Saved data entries
(** [ktAnnotations], [ktAnnotationValue] *)
Definition ktAnnotations (fc : fileCtx) (decl : Node) : list (string * Node) :=
  match firstChildOfType decl "modifiers" with
  | Some mods => omap (λ a, if is_type "annotation" a then (λ ut, (text fc ut, a)) <$> ktFirstDescendant "user_type" a else None) (NamedChildren mods)
  | None => []
  end.
Definition ktAnnotationValue (fc : fileCtx) (j : jvmExtractor) (ann : Node) : string :=
  match ktFirstDescendant "value_arguments" ann with
  | Some va => default "" (head (omap (λ c, jv_resolve j (text fc c)) (NamedChildren va)))
  | None => ""
  end.

(** [annotationPathFromText], [ktClassBasePath] *)
Definition annotationPathFromText (txt ann : string) : string :=
  match CutStr txt ann with
  | None => ""
  | Some (_, rest) =>
      match Cut (Ascii.eqb "034") (fst (Cut (Ascii.eqb "@") rest)) with
      | (_, Some rest) => match Cut (Ascii.eqb "034") rest with (path, Some _) => path | (_, None) => "" end
      | (_, None) => ""
      end
  end.
Fixpoint prefix_siblings (before : list Node) : list Node :=
  match before with p :: before => if is_type "prefix_expression" p then p :: prefix_siblings before else [] | [] => [] end.
Definition ktClassBasePath (fc : fileCtx) (before : list Node) (n : Node) : string :=
  annotationPathFromText
    (foldl (λ txt p, txt +:+ String "010" (text fc p)) (child_text fc n "modifiers") (prefix_siblings before)) "RequestMapping".
(* ===== verification/ExtractTypeScript.v ===== *)
(** * Units and edges of TypeScript and JavaScript source ([internal/index/ast/lang_typescript.go])

    The extractor reads the syntax tree over its named nodes four times: for the
    constants and the clients, queues and objects bound to names, for the mounts of
    routers, for the declarations with their decorators, and for the calls. *)

From S2P Require Import Prelude GoStrings GoStrconv GoSort GoFloat GoRegexp GoJsonEncode Domain Store Contract MetaCodec Indexing Extract Detect Wrappers Schemas ExtractGo ExtractPython ExtractJvm.
From Stdlib Require Import Strings.Ascii.

(** ** The rules *)

Definition tsHTTPMethods : gmap string string := list_to_map
  [("get", "GET"); ("post", "POST"); ("put", "PUT"); ("delete", "DELETE"); ("patch", "PATCH"); ("head", "HEAD"); ("options", "OPTIONS");
   ("all", "ANY")].
Definition ts_rule (object : objectMatch) (methods : list (string * string)) (methodField : string) (fromFields : bool) : httpClientRule := {|
  hr_Object := object; hr_Methods := methods; hr_URLArg := 0; hr_RecvType := any_object; hr_MethodArg := 0; hr_MethodFromField := methodField;
  hr_Loose := false; hr_URLFromFields := fromFields; hr_RelativeURL := false; hr_Conf := ConfCrossFile |}.
Definition tsDetectors : detectorSet := {|
  ds_HTTP :=
    [ts_rule (object_by [] [] ["axios"; "http"] false) (map_to_list tsHTTPMethods) "" false;
     ts_rule (object_by ["ky"; "got"; "superagent"] [] [] false) (map_to_list tsHTTPMethods) "" false;
     ts_rule any_object [("fetch", "GET")] "method" false;
     ts_rule (object_by [""] [] ["axios"; "http"; "helpers"; "client"] true)
       [("axios", "GET"); ("request", "GET"); ("httpRequest", "GET"); ("requestWithAuthentication", "GET");
        ("httpRequestWithAuthentication", "GET"); ("requestOAuth1", "GET"); ("requestOAuth2", "GET")] "method" true];
  ds_Produce := {|
    pr_Object := any_object; pr_Methods := ["send"]; pr_TopicArg := 0; pr_TopicFromField := "topic"; pr_Topic := no_topic;
    pr_RecvType := any_object; pr_OmitArgs := true; pr_Loose := true; pr_NeedsBroker := false; pr_Conf := ConfHigh |} :: tsBrokerProduce;
  ds_Consume := {|
    cr_Object := any_object; cr_Methods := ["subscribe"]; cr_TopicArg := 0; cr_TopicArgList := false; cr_TopicsFromFields := ["topic"; "topics"];
    cr_Topic := no_topic; cr_RecvType := any_object; cr_Loose := true; cr_NeedsBroker := false; cr_Conf := ConfHigh |} :: tsBrokerConsume;
  ds_Broker := true |}.
Definition tsORMWriteMethods : list string :=
  ["save"; "insert"; "update"; "upsert"; "delete"; "remove"; "softDelete"; "softRemove"; "restore"; "increment"; "decrement"; "persist";
   "persistAndFlush"; "removeAndFlush"; "nativeInsert"; "nativeUpdate"; "nativeDelete"; "upsertMany"; "insertMany"; "nativeUpdateMany"].
Definition tsORMReadMethods : list string :=
  ["find"; "findAll"; "findOne"; "findOneBy"; "findBy"; "findAndCount"; "findOneOrFail"; "findOneByOrFail"; "findByIds"; "count"; "countBy";
   "exist"; "exists"; "createQueryBuilder"; "qb"].
Definition tsORMRecv : objectMatch :=
  object_by ["em"; "this.em"; "orm.em"] [] ["repository"; "repo"; "manager"; "datasource"; "entitymanager"] true.
Definition prismaWriteMethods : list string := ["create"; "createMany"; "update"; "updateMany"; "upsert"; "delete"; "deleteMany"].
Definition prismaReadMethods : list string :=
  ["findMany"; "findUnique"; "findFirst"; "findUniqueOrThrow"; "findFirstOrThrow"; "count"; "aggregate"].
Definition tsClientObjects : objectMatch := object_by ["ky"; "got"; "superagent"] [] ["axios"; "http"] false.
Definition tsDecoratorSkip : list string :=
  ["export"; "default"; "abstract"; "declare"; "comment"; "async"; "static"; "readonly"; "accessibility_modifier"; "override_modifier"].
(* ===== verification/WrapperFacts.v ===== *)
(** * What linking a package and storing a window leave

    The requests of helpers are added once, one to a call site, however often the
    files are linked; coverage never counts more edges than candidates; and a window
    of files is stored whole files at a time. *)

From S2P Require Import Prelude GoStrings GoStrconv GoSort GoFloat GoJson Domain Store Contract Paths MetaCodec Indexing Extract Detect Chunks Wrappers.
From Stdlib Require Import Strings.Ascii.

(** ** The calls of helpers *)

Section Calls.
  Context (m : gmap string wrapper).

Lemma wrapper_call_request e h : wrapper_call m e = Some h → e_Kind h = EdgeHTTPCall ∧ site_of h = site_of e.
Proof.
  unfold wrapper_call. destruct (negb _); [done |]. destruct (m !! e_DstName e) as [w|]; [|done]. cbn [mbind option_bind].
  destruct (target w _) as [[[method route] host]|]; [|done]. cbn [mbind option_bind]. by intros [= <-].
Qed.

(** The requests [new] that a pass adds to the sites of [resolved]. *)
Definition linked (es : list Edge) (resolved resolved' : gset (string * Z)) (new : list Edge) : Prop :=
  resolved' = resolved ∪ list_to_set (map site_of new) ∧ NoDup (map site_of new) ∧
  Forall (λ h, (site_of h ∉ resolved) ∧ (∃ e, e ∈ es ∧ wrapper_call m e = Some h)) new ∧
  (∀ e, e ∈ es → wrapper_call m e ≠ None → site_of e ∈ resolved').

Lemma link_fold es resolved added :
  ∃ resolved' new, foldl (link_call m) (resolved, added) es = (resolved', added ++ new) ∧ linked es resolved resolved' new.
Proof.
  revert resolved added. induction es as [|e es IH]; intros resolved added; cbn [foldl].
  - exists resolved, []. rewrite app_nil_r. split; [done |]. split_and!; [set_solver | constructor | constructor |]. by intros ? ?%elem_of_nil.
  - unfold link_call at 2. destruct (bool_decide (site_of e ∈ resolved)) eqn:Eb.
    + apply bool_decide_eq_true in Eb. destruct (IH resolved added) as (r' & new & -> & (-> & Hnd & Hf & Hc)). exists (resolved ∪ list_to_set (map site_of new)), new.
      split; [done |]. split_and!; [done | done | |].
      * eapply Forall_impl; [exact Hf |]. intros h (Hs & e' & He' & Hw). split; [done |]. exists e'. split; [by right | done].
      * intros e' [->|He']%elem_of_cons Hw; [set_solver | by apply Hc].
    + apply bool_decide_eq_false in Eb. destruct (wrapper_call m e) as [h|] eqn:Ew.
      * destruct (wrapper_call_request _ _ Ew) as [_ Hsite].
        destruct (IH ({[site_of e]} ∪ resolved) (added ++ [h])) as (r' & new & -> & (-> & Hnd & Hf & Hc)).
        exists ({[site_of e]} ∪ resolved ∪ list_to_set (map site_of new)), (h :: new). rewrite <- app_assoc. split; [done |].
        split_and!; [cbn [map list_to_set]; rewrite Hsite; set_solver | | |].
        -- cbn [map]. constructor; [|done]. intros (h' & Hh & Hin)%list_elem_of_fmap. rewrite Forall_forall in Hf.
           destruct (Hf h' Hin) as [Hn _]. apply Hn. rewrite <- Hh, Hsite. set_solver.
        -- constructor; [rewrite Hsite; split; [done |]; exists e; split; [by left | done] |].
           eapply Forall_impl; [exact Hf |]. intros h' (Hs & e' & He' & Hw). split; [set_solver |]. exists e'. split; [by right | done].
        -- intros e' [->|He']%elem_of_cons Hw; [set_solver | by apply Hc].
      * destruct (IH resolved added) as (r' & new & -> & (-> & Hnd & Hf & Hc)). exists (resolved ∪ list_to_set (map site_of new)), new.
        split; [done |]. split_and!; [done | done | |].
        -- eapply Forall_impl; [exact Hf |]. intros h (Hs & e' & He' & Hw). split; [done |]. exists e'. split; [by right | done].
        -- intros e' [->|He']%elem_of_cons Hw; [done | by apply Hc].
Qed.

Lemma resolved_sites_elem es s : s ∈ resolved_sites es ↔ ∃ e, e ∈ es ∧ e_Kind e = EdgeHTTPCall ∧ site_of e = s.
Proof.
  unfold resolved_sites. rewrite elem_of_list_to_set, list_elem_of_fmap. setoid_rewrite list_elem_of_filter. naive_solver.
Qed.

(** A pass over edges whose calls are all resolved adds nothing. *)
Lemma link_fold_done es resolved :
  (∀ e, e ∈ es → wrapper_call m e ≠ None → site_of e ∈ resolved) → foldl (link_call m) (resolved, []) es = (resolved, []).
Proof.
  induction es as [|e es IH]; intros H; [done |]. cbn [foldl]. unfold link_call at 2.
  destruct (bool_decide (site_of e ∈ resolved)) eqn:Eb; [apply IH; intros e' He'; apply H; by right |].
  apply bool_decide_eq_false in Eb. destruct (wrapper_call m e) as [h|] eqn:Ew; [|apply IH; intros e' He'; apply H; by right].
  destruct Eb. apply H; [by left | by rewrite Ew].
Qed.

(** C29: Linking the calls of helpers adds one request to each call site that reaches a helper with a target and has none, names
    the helper's target at that site, adds none elsewhere, and adds nothing when it is done again. *)
Theorem helper_calls_linked_once es :
  let '(n, es') := linkWrapperCalls es m in
  ∃ new,
    es' = es ++ new ∧ n = length new ∧ NoDup (map site_of new) ∧
    Forall (λ h, (site_of h ∉ resolved_sites es) ∧ (∃ e, e ∈ es ∧ wrapper_call m e = Some h)) new ∧
    (∀ e, e ∈ es → wrapper_call m e ≠ None → site_of e ∈ resolved_sites es') ∧
    linkWrapperCalls es' m = (O, es').
Proof.
  unfold linkWrapperCalls. destruct (bool_decide (m = ∅)) eqn:Em.
  - apply bool_decide_eq_true in Em. exists []. rewrite app_nil_r. split_and!; [done.. | constructor | constructor | | done].
    intros e _ Hw. destruct Hw. unfold wrapper_call. rewrite Em, lookup_empty. by destruct (negb _).
  - destruct (link_fold es (resolved_sites es) []) as (r' & new & -> & (-> & Hnd & Hf & Hc)). exists new. cbn [app].
    assert (Hreq : Forall (λ h, e_Kind h = EdgeHTTPCall) new).
    { eapply Forall_impl; [exact Hf |]. intros h (_ & e & _ & Hw). by apply wrapper_call_request in Hw as [? _]. }
    assert (Hsites : ∀ e, e ∈ es → wrapper_call m e ≠ None → site_of e ∈ resolved_sites (es ++ new)).
    { intros e He Hw. apply resolved_sites_elem. pose proof (Hc e He Hw) as Hin. apply elem_of_union in Hin as [Hin|Hin].
      - apply resolved_sites_elem in Hin as (e' & He' & Hk). exists e'. split; [apply elem_of_app; by left | done].
      - apply elem_of_list_to_set, list_elem_of_fmap in Hin as (h & Hh & Hin). exists h. rewrite Forall_forall in Hreq. split; [apply elem_of_app; by right | by split; [apply Hreq | rewrite Hh]]. }
    split_and!; [done.. |]. rewrite link_fold_done; [by rewrite app_nil_r |]. intros e He Hw. apply elem_of_app in He as [He|He]; [by apply Hsites |].
    destruct Hw. unfold wrapper_call. rewrite Forall_forall in Hreq. by rewrite (Hreq e He).
Qed.
End Calls.

(** ** Marks *)

Lemma leading_digits_all acc s n : read_digits acc s = Some n → leading_digits s = s.
Proof. revert acc. induction s as [|c s IH]; intros acc; simpl; [done |]. destruct (is_digit_byte c); [|done]. intros H. f_equal. by eapply IH. Qed.

Lemma scan_int_digits s n : read_digits 0 s = Some n → s ≠ "" → in_int64 n = true → scan_int s = Some n.
Proof.
  intros H Hne Hn. destruct s as [|c r]; [done |]. assert (is_digit_byte c = true) as Hc by (simpl in H; by case_match).
  unfold scan_int, TrimLeft. rewrite TrimLeftFunc_cons by (by destruct c as [[] [] [] [] [] [] [] []]).
  assert (Ascii.eqb c "-" = false) as -> by (by destruct c as [[] [] [] [] [] [] [] []]).
  assert (Ascii.eqb c "+" = false) as -> by (by destruct c as [[] [] [] [] [] [] [] []]).
  rewrite (leading_digits_all _ _ _ H), H. cbn [from_option id]. by rewrite Hn.
Qed.

Lemma resolveMark_srcMark n : in_int64 (Z.of_nat n) = true → resolveMark (srcMark n) = Z.of_nat n.
Proof.
  intros Hn. unfold resolveMark, srcMark. rewrite CutPrefix_app.
  destruct n as [|n]; [done |]. pose proof (read_digits_pos (Pos.of_succ_nat n)) as H.
  rewrite (scan_int_digits _ (Z.of_nat (S n))); [done | exact H | | done].
  intros E. change (pretty.pretty (N.pos (Pos.of_succ_nat n)) = "") in E. by rewrite E in H.
Qed.

Lemma resolve_source_mark units e n u :
  e_SrcID e = srcMark n → units !! n = Some u → in_int64 (Z.of_nat n) = true → u_ID u ≠ "" →
  resolve_source units e = Some (with_src (u_ID u) e).
Proof.
  intros He Hu Hn Hid. unfold resolve_source. rewrite He, resolveMark_srcMark by done.
  rewrite (proj2 (Z.leb_le _ _)) by lia. rewrite Nat2Z.id, Hu. cbn. by destruct (String.eqb_spec (u_ID u) "").
Qed.

(** ** Coverage *)

(** No more edges than candidates, for any kind. *)
Definition accounted (cov : option (gmap string CoverageCounts)) : Prop :=
  ∀ k, (0 ≤ cc_Edges (counts_of k cov) ≤ cc_Candidates (counts_of k cov))%Z.

Lemma counts_of_set k k' c cov :
  counts_of k (Some (<[k' := c]> (default newCoverage cov))) = if decide (k' = k) then c else counts_of k cov.
Proof. unfold counts_of. cbn [from_option id]. destruct (decide (k' = k)) as [->|Hne]; [by rewrite lookup_insert_eq | by rewrite lookup_insert_ne]. Qed.

Lemma counts_of_none k : counts_of k None = no_counts.
Proof.
  unfold counts_of. cbn [from_option id]. destruct (newCoverage !! k) as [c|] eqn:E; [|done]. unfold newCoverage in E.
  apply elem_of_list_to_map_2, list_elem_of_fmap in E as (k' & E & _). by injection E as _ ->.
Qed.

Lemma plus_at_accounted k c e cov :
  (Z.of_nat e ≤ Z.of_nat c + (cc_Candidates (counts_of k cov) - cc_Edges (counts_of k cov)))%Z → accounted cov → accounted (plus_at k c e cov).
Proof.
  intros He H k'. unfold plus_at. rewrite counts_of_set. destruct (decide (k = k')) as [->|_]; [|apply H]. specialize (H k'). simpl. lia.
Qed.

Lemma contractSite_accounted k emitted fc : accounted (fc_cov fc) → accounted (fc_cov (contractSite k emitted fc)).
Proof.
  intros H k'. unfold contractSite. cbn [fc_cov with_cov]. rewrite counts_of_set. destruct (decide (k = k')) as [->|_]; [|apply H].
  specialize (H k'). destruct emitted; simpl; lia.
Qed.

Lemma linkWrappers_accounted ws fc : accounted (fc_cov fc) → accounted (fc_cov (linkWrappers ws fc)).
Proof.
  intros H. unfold linkWrappers. destruct ws as [|w ws]; [done |]. destruct (linkWrapperCalls _ _) as [n es]. induction n as [|n IH]; [done |].
  cbn [Nat.iter nat_rect]. by apply contractSite_accounted.
Qed.

Lemma plus_counts_accounted a b :
  (0 ≤ cc_Edges a ≤ cc_Candidates a)%Z → (0 ≤ cc_Edges b ≤ cc_Candidates b)%Z → (0 ≤ cc_Edges (plus_counts a b) ≤ cc_Candidates (plus_counts a b))%Z.
Proof. unfold plus_counts. simpl. lia. Qed.

(** Each kind of a report, [∅] where there is none. *)
Lemma accounted_map cs : accounted (Some cs) ↔ ∀ k c, cs !! k = Some c → (0 ≤ cc_Edges c ≤ cc_Candidates c)%Z.
Proof.
  unfold accounted, counts_of. cbn [from_option id]. split.
  - intros H k c Hc. specialize (H k). by rewrite Hc in H.
  - intros H k. destruct (cs !! k) as [c|] eqn:E; [by apply (H k) | simpl; lia].
Qed.

Lemma addCoverage_accounted counts acc : accounted counts → accounted acc → accounted (addCoverage counts acc).
Proof.
  intros Hc Ha. unfold addCoverage. destruct counts as [cs|]; [|done]. destruct (bool_decide (cs = ∅)); [done |].
  rewrite accounted_map in Hc. apply accounted_map. intros k c. rewrite lookup_union_with.
  assert (∀ c, default ∅ acc !! k = Some c → (0 ≤ cc_Edges c ≤ cc_Candidates c)%Z) as Ha'.
  { destruct acc as [a|]; [|done]. rewrite accounted_map in Ha. apply Ha. }
  destruct (default ∅ acc !! k) as [a|] eqn:E1, (cs !! k) as [b|] eqn:E2; intros E; simpl in E; try done; injection E as <-;
    [apply plus_counts_accounted; eauto | eauto..].
Qed.

Lemma length_omap_le {A B} (f : A → option B) l : length (omap f l) ≤ length l.
Proof. induction l as [|x l IH]; simpl; [done |]. destruct (f x); [by apply le_n_S | by apply le_S]. Qed.

Lemma Forall_zip_with_r {A B C} (f : A → B → C) (P : B → Prop) (Q : C → Prop) xs ys :
  (∀ x y, P y → Q (f x y)) → Forall P ys → Forall Q (zip_with f xs ys).
Proof. intros Hf H. revert xs. induction H as [|y ys Hy _ IH]; intros [|x xs]; constructor; auto. Qed.

(** What a file's facts promise: the tables it leaves pending are sites it has counted and not resolved. *)
Definition facts_accounted (p : parseResult) : Prop :=
  accounted (pr_coverage p) ∧
  (Z.of_nat (length (pr_tables p)) ≤ cc_Candidates (counts_of ContractKindDB (pr_coverage p)) - cc_Edges (counts_of ContractKindDB (pr_coverage p)))%Z.

Lemma link_package_file_accounted byDir file p : facts_accounted p → facts_accounted (link_package_file byDir file p).
Proof.
  intros [H Ht]. unfold link_package_file. destruct (_ || _); [done |]. destruct (linkWrapperCalls _ _) as [[|n] es]; [done |].
  split; cbn [pr_coverage pr_tables with_links]; [apply plus_at_accounted; [|done]; specialize (H ContractKindHTTP); lia |].
  unfold plus_at. rewrite counts_of_set, decide_False by done. done.
Qed.

Lemma link_package_tables_accounted byDir file p : facts_accounted p → accounted (pr_coverage (link_package_tables byDir file p)).
Proof.
  intros [H Ht]. unfold link_package_tables. destruct (bool_decide _); [done |].
  pose proof (length_omap_le (table_edge (default ∅ (byDir !! Dir (fi_Path file)))) (pr_tables p)) as Hl.
  destruct (omap _ _) as [|e es]; [done |]. cbn [pr_coverage with_links]. apply plus_at_accounted; [|done]. lia.
Qed.

(** C26: Coverage never counts more edges than candidates: not after linking the helpers and the tables of a package, and not in
    what the files of a pass add up to. *)
Theorem package_coverage_accounted files parsed acc :
  Forall facts_accounted parsed → accounted acc →
  accounted (foldl (λ acc p, addCoverage (pr_coverage p) acc) acc (linkPackageTables files (linkPackageWrappers files parsed))).
Proof.
  intros Hp Ha.
  assert (Forall (λ p, accounted (pr_coverage p)) (linkPackageTables files (linkPackageWrappers files parsed))) as H.
  { assert (Forall facts_accounted (linkPackageWrappers files parsed)) as Hw.
    { unfold linkPackageWrappers. eapply Forall_zip_with_r; [|exact Hp]. intros file p. apply link_package_file_accounted. }
    unfold linkPackageTables. destruct (bool_decide _); [eapply Forall_impl; [exact Hw |]; by intros p [? _] |].
    eapply Forall_zip_with_r; [|exact Hw]. intros file p. apply link_package_tables_accounted. }
  revert acc Ha. induction H as [|p ps Hp1 _ IH]; intros acc Ha; simpl; [done |]. apply IH. by apply addCoverage_accounted.
Qed.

= Assignment =
Restate word for word the entries above, starting at the line with "routers, for the" and ending at the line with "pr_Object := any_object;", inclusive, and no others.

= Result of the exercise =
    routers, for the declarations with their decorators, and for the calls. *)

From S2P Require Import Prelude GoStrings GoStrconv GoSort GoFloat GoRegexp GoJsonEncode Domain Store Contract MetaCodec Indexing Extract Detect Wrappers Schemas ExtractGo ExtractPython ExtractJvm.
From Stdlib Require Import Strings.Ascii.

(** ** The rules *)

Definition tsHTTPMethods : gmap string string := list_to_map
  [("get", "GET"); ("post", "POST"); ("put", "PUT"); ("delete", "DELETE"); ("patch", "PATCH"); ("head", "HEAD"); ("options", "OPTIONS");
   ("all", "ANY")].
Definition ts_rule (object : objectMatch) (methods : list (string * string)) (methodField : string) (fromFields : bool) : httpClientRule := {|
  hr_Object := object; hr_Methods := methods; hr_URLArg := 0; hr_RecvType := any_object; hr_MethodArg := 0; hr_MethodFromField := methodField;
  hr_Loose := false; hr_URLFromFields := fromFields; hr_RelativeURL := false; hr_Conf := ConfCrossFile |}.
Definition tsDetectors : detectorSet := {|
  ds_HTTP :=
    [ts_rule (object_by [] [] ["axios"; "http"] false) (map_to_list tsHTTPMethods) "" false;
     ts_rule (object_by ["ky"; "got"; "superagent"] [] [] false) (map_to_list tsHTTPMethods) "" false;
     ts_rule any_object [("fetch", "GET")] "method" false;
     ts_rule (object_by [""] [] ["axios"; "http"; "helpers"; "client"] true)
       [("axios", "GET"); ("request", "GET"); ("httpRequest", "GET"); ("requestWithAuthentication", "GET");
        ("httpRequestWithAuthentication", "GET"); ("requestOAuth1", "GET"); ("requestOAuth2", "GET")] "method" true];
  ds_Produce := {|
    pr_Object := any_object; pr_Methods := ["send"]; pr_TopicArg := 0; pr_TopicFromField := "topic"; pr_Topic := no_topic;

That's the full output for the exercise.